#### [Your instructions]
Filter the entries for the string "CollectInfo". Copy each line that has it.
━━━ Input data ━━━
(* ===== verification/Manager.v ===== *)
(** * gameserver: periodic work

    DreamHeroManager's timers (the minute tick with the day refresh, spirit
    recovery, collection of counts, saving) and RankManager's settlement of the
    daily game ([DailyGameUpdate]), which walk over all heroes. *)
From S2P Require Import Prelude StdMap Data Text Calendar Config Record Rank Promotion Names Server HeroTask HeroPlay HeroShop HeroDeal HeroDaily HeroSave HeroLoad World.

(** A loop over the registry in the order of accounts. *)
Definition each_hero (m : M HS unit) : W unit :=
  let* heroes := wgets _heroes in
  wfor heroes (fun kv => call_hero kv.2 m).

Definition world_sql (sql : string) : W unit := on_globals (emit (OSql sql)).

(** ** RankManager::DailyGameUpdate *)

(** The offline hero's prize is written to its row. *)
Definition prize_sql (tz prize_gold game_time acc : Z) : string :=
  sprintf "update `character` set `daily_game_gold`=%d, `daily_game_prize_time`='%s' where `account_id`=%llu;"
    [AD prize_gold; AS (build_unix_time_to_string tz game_time); AU acc].

(** The loop over the ranking.  [number] and [i] count the rows of the two
    statements under construction; after 20 rows [number] restarts at 0 and is
    incremented before the next row, so that the next statement has no head. *)
Fixpoint settle_loop (begin_time : Z) (l : list DailyGameRankTg) (number i : Z) (sql_rank sql : string)
    : W (string * string) :=
  match l with
  | [] => wret (sql_rank, sql)
  | entry :: l' =>
      let* g := wgets globals in
      let sql_rank := if number =? 0 then rank_head else sql_rank +:+ "," in
      let prize_gold := GetDailyGamePrize (gGameConfig g) (rank_ entry) in
      let* hero := GetHero (acc_ entry) in
      let sql_rank := sql_rank +:+ rank_row (timezone g) entry in
      let* st := (if number >=? 20 then world_sql sql_rank ;;; wret (0, EmptyString)
                  else wret (number, sql_rank)) in
      let '(number, sql_rank) := st in
      let* st :=
        (match hero with
         | Some p => call_hero p (DailyGamePrize prize_gold) ;;; wret (i, sql)
         | None =>
             let i := i + 1 in
             let sql := sql +:+ prize_sql (timezone g) prize_gold begin_time (acc_ entry) in
             if i >=? 20 then world_sql sql ;;; wret (0, EmptyString) else wret (i, sql)
         end) in
      let '(i, sql) := st in
      settle_loop begin_time l' (number + 1) i sql_rank sql
  end.

Definition DailyGameUpdate : W unit :=
  let* g := wgets globals in
  let r := gRankManager g in
  world_sql "DELETE FROM hero_daily_game_rank;" ;;;
  let* st := settle_loop (_daily_game_begin_time r) (_heroes_daily_rank r) 0 0 EmptyString EmptyString in
  let '(sql_rank, sql) := st in
  wwhen (nonempty sql_rank) (world_sql sql_rank) ;;;
  wwhen (nonempty sql) (world_sql sql) ;;;
  each_hero (TryToGetGamePrize true) ;;;
  on_globals (fun g => set_gRankManager
    (set__daily_game_begin_time (u32 (g_server_time g)) (set__heroes_rank [] (set__heroes_daily_rank []
       (gRankManager g)))) g).

(** ** DreamHeroManager *)
Definition DreamHeroManager_dayRefresh : W unit :=
  DailyGameUpdate ;;;
  each_hero (dayRefresh true).

Definition DreamHeroManager_recoverSpirit : W unit := each_hero recoverSpirit.

(** [save]: the status row. *)
Definition DreamHeroManager_save : W unit :=
  let* w := wgets id in
  let g := globals w in
  let '(names, sql) := manager_save (timezone g) (g_server_time g) (_server_char (gGameConfig g))
                         (Z.of_nat (length (_heroes w))) (getDailyGameBeginTime (gRankManager g)) (gNames g) in
  on_globals (fun g => set_gNames names g) ;;;
  world_sql sql.

(** [refreshDayNumber] ends with [save]; [shuffles] are the results of
    [std::random_shuffle]. *)
Definition DreamHeroManager_refreshDayNumber (shuffles : list (list Z)) : W unit :=
  let* g := wgets globals in
  match refreshDayNumber (timezone g) (g_server_time g) (_server_open_time (gGameConfig g)) shuffles
          (gNames g) with
  | Some names => on_globals (set_gNames names) ;;; DreamHeroManager_save
  | None => undefined
  end.

Definition world_DayPass : W unit :=
  let* g := wgets globals in
  match ShopSalesPromotionManager_DayPass (timezone g) (g_server_time g)
          (mkPMState (gShopSalesPromotionManager g) (gGameConfig g)) with
  | Some s => on_globals (fun g => set_gGameConfig (pm_config s)
                            (set_gShopSalesPromotionManager (pm_mgr s) g))
  | None => undefined
  end.

(** [eventPerMin]: the full hours at which a day begins.  [p1] points to the
    object that every call of [localtime] writes, and [dayRefresh] calls it:
    [p2] is what the object holds then. *)
Definition eventPerMin (shuffles : list (list Z)) (p2 : tm) : W unit :=
  let* g := wgets globals in
  let p1 := localtime (timezone g) (g_server_time g) in
  wwhen (tm_min p1 =? 0) (
    let refreshes := tm_hour p1 =? day_Refresh_time_ (getGlobalConfig (gGameConfig g)) in
    wwhen refreshes DreamHeroManager_dayRefresh ;;;
    wwhen (tm_hour (if refreshes then p2 else p1) =? 0) (world_DayPass ;;; DreamHeroManager_refreshDayNumber shuffles)).
(** With no hero loaded, the last time that [dayRefresh] converts is that of
    the last entry of the ranking, or the begin of the daily game. *)
Definition left_by_dayRefresh (g : Server) : tm :=
  localtime (timezone g) (from_option time_ (_daily_game_begin_time (gRankManager g)) (last (_heroes_daily_rank (gRankManager g)))).

(** [SaveDreamHeroes], when the server stops. *)
Definition SaveDreamHeroes : W unit :=
  let* g := wgets globals in
  wfor (Rank.save (timezone g) (gRankManager g)) world_sql ;;;
  DreamHeroManager_save ;;;
  each_hero SaveHero ;;;
  on_globals (emit OSaveAllHeroes).

(** [CollectInfo]: heroes online and offline. *)
Fixpoint count_online (heroes : list (Z * Z)) (online_count offline_count : Z) : W (Z * Z) :=
  match heroes with
  | [] => wret (online_count, offline_count)
  | (_, p) :: heroes' =>
      let* h := deref_hero p in
      if is_online h then count_online heroes' (online_count +ᵢ 1) offline_count
      else count_online heroes' online_count (offline_count +ᵢ 1)
  end.
Definition CollectInfo : W unit :=
  let* heroes := wgets _heroes in
  let* counts := count_online heroes 0 0 in
  on_globals (fun g => set_gRecordManager
    (gameOnlineRecord (timezone g) (g_server_time g) counts.1 counts.2 (gRecordManager g)) g).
━━━
#### [Exercise answer]
(** [CollectInfo]: heroes online and offline. *)
Definition CollectInfo : W unit :=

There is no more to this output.